Miró detenidamente a su primo y se dio cuenta de que su ropa estaba manchada de sangre; de igual manera, apestaba a algo que le recordaba al monstruo al que había pertenecido la capa que vestía Parker en ese mismo momento.
-¿Estás bien?- preguntó John.
-S-Sí, creo que estoy bien, sí- Parker parecía estar medio ido-. ¿Tú cómo estás, John? Has llegado a salvo...
-Sí, ha sido fácil. El vigilante de seguridad tenía razón- John miró por encima del hombro de su primo-. ¿Y la gente con la que venías?
-Ya te contaré.
-¿Seguro que estás bien?
-Necesito una cerveza, un polvo, y luego te lo cuento todo.
-Creo que deberías...
-¡John, joder!- Parker se quitó la capucha, dejando ver su cara de enfado y cansancio-. ¡Te he dicho que estoy bien!
-¡Vale, vale! Qué genio...
-Estoy bien, y tengo planes para estos poderes- Parker sonrió de manera enigmática-. Siempre hablamos de llegar alto, John.
-Sí, así ha sido siempre.
-Y ahora tenemos una oportunidad.
-Una oportunidad de que nos peguen un tiro, Spiderman nos pegue telaraña en el culo, o la Cosa nos patee los huevos de aquí a Chicago.
-No lo entiendes, John- Parker le señaló la capa-. Tenemos poder, ambición, y cabeza. Somos más listos que los capullos que van por ahí con trajes de colorines y buscando venganza porque sus madres no los querían. Tengo el poder para ayudar a los míos, aprovecharme, llegar a lo más alto... Ayudarnos a nosotros, John.
-Todo es pensarlo, sí.
-La oportunidad está aquí, primo, y pienso aprovecharla. ¿Te apuntas?
-Si no se acaba el mundo...
-Si no se acaba, empezaremos poco a poco, e iremos ascendiendo.
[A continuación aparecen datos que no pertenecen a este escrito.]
Lemma try_read_client_keeps e c :
  writable (server_conn c) = true →
  terminates (λ fuel, try_read_client fuel c) (keeps e e c).
Proof.
  intros Hw. apply terminates_S. cbn [try_read_client].
  eapply terminates_bind; [by apply keeps_read|]. intros [[[ok n] s] sc] Hk.
  set (c1 := if ok then with_server (with_client c s) sc
             else (shutdown (with_server (with_client c s) sc)).2).
  assert (keeps e e c c1) as Hk1.
  { eapply keeps_trans; [exact Hk|]. subst c1. destruct ok; [apply keeps_refl|apply keeps_shutdown]. }
  clearbody c1. apply terminates_S. cbn [try_send_server].
  eapply terminates_bind; [apply (keeps_do_send e (with_reads c1 false (read_server c1)))|].
  intros s2 Hk2. cbn [read_client with_server with_reads]. rewrite andb_false_r.
  apply terminates_ret. eapply keeps_trans; [exact Hk1|].
  eapply keeps_trans; [apply keeps_reads|exact Hk2].
Qed.

Lemma try_send_server_keeps e c : terminates (λ fuel, try_send_server fuel c) (keeps e e c).
Proof.
  apply terminates_S. cbn [try_send_server].
  eapply terminates_bind; [apply (keeps_do_send e)|]. intros s Hk.
  destruct (writable _ && read_client _) eqn:Hw; [|by apply terminates_ret].
  apply andb_true_iff in Hw as [Hw _].
  eapply terminates_weaken; [by apply (try_read_client_keeps e)|]. intros c'. by apply keeps_trans.
Qed.

(** ** From the server to the client *)

Lemma do_send_client_keeps c data :
  send_buffer c = [] →
  ∃ c', do_send_client c data = Some c' ∧ keeps data [] c c' ∧ server_conn c' = server_conn c.
Proof.
  intros Hb. unfold do_send_client.
  destruct (tcp_send_loop_total (S (length data)) (client c) (send_buffer c) data)
    as (ok & s & b & n & Hsend & Hn & Hs & Hbuf); [lia|].
  pose proof (tcp_send_received (client c) (send_buffer c) data) as Hr.
  unfold tcp_send in *. rewrite Hsend in *. cbn [mbind option_bind].
  specialize (Hr _ _ _ eq_refl). rewrite Hb in Hbuf.
  eexists. split; [reflexivity|].
  assert (keeps data [] c (if ok then with_send (with_client c s) b
    else (shutdown (with_send (with_client c s) b)).2)) as Hk.
  { destruct ok.
    - split; [done|done|]. intros req h0 [H1 H2 H3 H4].
      split; simpl; rewrite ?Hr, ?Hs, ?Hbuf; try done.
      + intros Hf. rewrite H3, Hb by done. cbn [app]. by rewrite !app_nil_r, <-app_assoc, take_drop.
      + destruct H4 as [d ->]. exists d. rewrite Hb. cbn [app].
        rewrite <-(take_drop n data) at 1. by rewrite <-!app_assoc.
    - pose proof (is_shutdown_shutdown (with_send (with_client c s) b)) as Hsd.
      set (c1 := with_send (with_client c s) b) in *.
      pose proof (frame_shutdown (λ c : t, sent (client c)) c1) as F1.
      pose proof (frame_shutdown (λ c : t, received (client c)) c1) as F2.
      pose proof (frame_shutdown (λ c : t, (index c, dst_addr c, send_buffer c, server_conn c)) c1) as F3.
      simpl in F1, F2, F3. injection F3 as F3 F4 F5 F6. split; [done|done|].
      intros req h0 [H1 H2 H3 H4]. split; rewrite ?F1, ?F2, ?F5, ?F6, ?Hs, ?Hr, ?Hbuf; try done.
      + congruence.
      + destruct H4 as [d ->]. exists (drop n data ++ d). rewrite Hb. cbn [app].
        rewrite <-(take_drop n data) at 1. by rewrite <-!app_assoc. }
  split; [exact Hk|]. destruct ok; [done|].
  pose proof (frame_shutdown (λ c : t, (index c, dst_addr c, send_buffer c, server_conn c))
    (with_send (with_client c s) b)) as F. simpl in F. congruence.
Qed.

Lemma send_client_keeps c data :
  ∃ c', send_client c data = Some c' ∧ keeps data [] c c' ∧ server_conn c' = server_conn c.
Proof.
  unfold send_client. destruct (is_connecting c) eqn:Hc.
  - eexists. split; [reflexivity|]. split; [|done]. split; [done|done|].
    assert (is_shutdown c = false) as Hd.
    { unfold is_connecting, is_shutdown in *. by destruct (get_status c). }
    intros req h0 [H1 H2 H3 H4]. specialize (H3 Hd). split; simpl; try done.
    + intros _. by rewrite H3, <-!app_assoc, app_nil_r.
    + exists []. by rewrite H3, <-!app_assoc, app_nil_r.
  - case_decide as Hb; [by apply do_send_client_keeps|].
    destruct (do_send_client_keeps (with_send c []) (send_buffer c ++ data)) as (c' & -> & Hk & Hs);
      [done|]. exists c'. split; [done|]. split; [|done]. destruct Hk as [K1 K2 K3].
    split; [done|done|]. intros req h0 [H1 H2 H3 H4]. apply K3. split; try done.
    destruct H4 as [d H4]. exists d. simpl. by rewrite H4, <-!app_assoc.
Qed.

Lemma conn_writable_up c : conn_writable c = true → is_shutdown c = false.
Proof.
  unfold conn_writable, alive, is_shutdown. destruct (bool_decide _), (get_status c); done.
Qed.

(** What [do_read] brings in is left to handle. *)
Lemma keeps_do_read c :
  conn_writable c = true →
  terminates (λ fuel, do_read fuel (server_conn c)) (λ '(r, s),
    keeps [] (default [] r) c (with_server c s)
    ∧ (left s + length (default [] r) <= left (server_conn c))%nat ∧ r ≠ Some []).
Proof.
  intros Hw%conn_writable_up. destruct (do_read_terminates (server_conn c)) as (n & [r s] & [Hm Hne] & Hr).
  exists n, (r, s). split; [|exact Hr]. pose proof (do_read_left _ _ _ (Hr n ltac:(lia))) as Hl.
  split; [|done]. destruct Hm as [Hp Hh Hid]. simpl in *. split; [done|done|].
  intros req h0 [H1 H2 H3 H4]. specialize (H3 Hw).
  split; simpl; rewrite ?Hp, ?Hh; try done.
  - intros Hf. apply H1. destruct (is_shutdown (server_conn c)) eqn:Hd; [|done].
    by rewrite (same_identity_down _ _ Hid Hd) in Hf.
  - intros _. by rewrite H3, app_nil_r, <-!app_assoc.
  - exists []. by rewrite H3, !app_nil_r, <-!app_assoc.
Qed.

Lemma try_send_client_keeps c data : terminates (λ fuel, try_send_client fuel c data) (keeps data [] c).
Proof.
  remember (left (server_conn c)) as m eqn:Hm. revert c data Hm.
  induction m as [m IH] using lt_wf_ind. intros c data ->.
  apply terminates_S. cbn [try_send_client].
  destruct (send_client_keeps c data) as (c1 & -> & Hk1 & Hs1). cbn [mbind option_bind].
  destruct (conn_writable c1 && read_server c1) eqn:Hw; [|by apply terminates_ret].
  apply andb_true_iff in Hw as [Hw _].
  eapply terminates_bind with (P := keeps [] [] c1).
  - apply terminates_S. cbn [try_read_server].
    eapply terminates_bind; [by apply keeps_do_read|]. intros [r s] (Hk2 & Hl & Hne).
    destruct r as [d|]; [|by apply terminates_ret]. simpl in Hk2, Hl.
    eapply terminates_weaken; [apply (IH (left s)); [|done]|].
    + rewrite <-Hs1. destruct d; [done|]. simpl in Hl. lia.
    + intros c2. by apply keeps_trans.
  - intros c2 Hk2. apply terminates_ret. eapply keeps_trans; [exact Hk1|].
    eapply keeps_trans; [exact Hk2|]. apply keeps_reads.
Qed.

Lemma try_read_server_keeps c :
  conn_writable c = true → terminates (λ fuel, try_read_server fuel c) (keeps [] [] c).
Proof.
  intros Hw. apply terminates_S. cbn [try_read_server].
  eapply terminates_bind; [by apply keeps_do_read|]. intros [r s] (Hk & _ & _).
  destruct r as [d|]; [|by apply terminates_ret].
  eapply terminates_weaken; [apply try_send_client_keeps|]. intros c2. by apply keeps_trans.
Qed.

(** ** Events *)

Lemma ready_client_keeps c event : terminates (λ fuel, ready_client fuel c event) (keeps [] [] c).
Proof.
  unfold ready_client. eapply terminates_bind with (P := keeps [] [] c).
  { destruct (is_readable event); [|apply terminates_ret, keeps_refl].
    destruct (writable (server_conn c)) eqn:Hw; [by apply try_read_client_keeps|].
    apply terminates_ret, keeps_reads. }
  intros c1 Hk. destruct (is_writable event); [|by apply terminates_ret].
  eapply terminates_weaken; [apply try_send_client_keeps|]. intros c2 Hk2.
  eapply keeps_trans; [exact Hk|]. eapply keeps_trans; [apply keeps_established|exact Hk2].
Qed.

Lemma ready_server_keeps c event : terminates (λ fuel, ready_server fuel c event) (keeps [] [] c).
Proof.
  unfold ready_server. eapply terminates_bind with (P := keeps [] [] c).
  { destruct (is_readable event); [|apply terminates_ret, keeps_refl].
    eapply terminates_bind with (P := keeps [] [] c).
    - destruct (conn_writable c) eqn:Hw; [by apply try_read_server_keeps|].
      apply terminates_ret, keeps_reads.
    - intros c1 Hk. eapply terminates_bind; [apply (keeps_do_send [])|]. intros s Hk2.
      apply terminates_ret. by eapply keeps_trans. }
  intros c1 Hk. destruct (is_writable event); [|by apply terminates_ret].
  eapply terminates_weaken; [apply (try_send_server_keeps [])|]. intros c2 Hk2.
  eapply keeps_trans; [exact Hk|]. eapply keeps_trans; [|exact Hk2].
  apply keeps_still; try done; simpl;
    [by rewrite (frame_established plain)|by rewrite (frame_established heard)
    |apply is_shutdown_established].
Qed.

Lemma ready_keeps now c event : terminates (λ fuel, ready fuel now c event) (keeps [] [] c).
Proof.
  unfold ready. eapply terminates_bind with (P := keeps [] [] (with_time c now)).
  - destruct (_ =? CHANNEL_CLIENT); [apply ready_client_keeps|].
    destruct (_ =? CHANNEL_TCP); [apply ready_server_keeps|].
    apply terminates_ret, keeps_shutdown.
  - intros c1 Hk. apply terminates_ret.
    eapply keeps_trans with (e2 := []) (b := with_time c now); [by apply keeps_still|].
    eapply keeps_trans; [exact Hk|apply keeps_settle].
Qed.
Primero, tenemos que descansar, hablar de todo lo que ha pasado hoy, intentar sobrevivir a todo esto, y luego... ¿Sabías que el trono de Kingpin está vacío?
John sonrió a su primo, y éste le devolvió la sonrisa.
-Me gusta eso que has dicho, primo- dijo John, aunque no demasiado confiado aún.
-El trono de Kingpin, sin Kingpin- Parker Robbins volvió a señalarle la capa-. ¿Qué te parece... el Encapuchado?
1.- Ver la primera saga de la serie.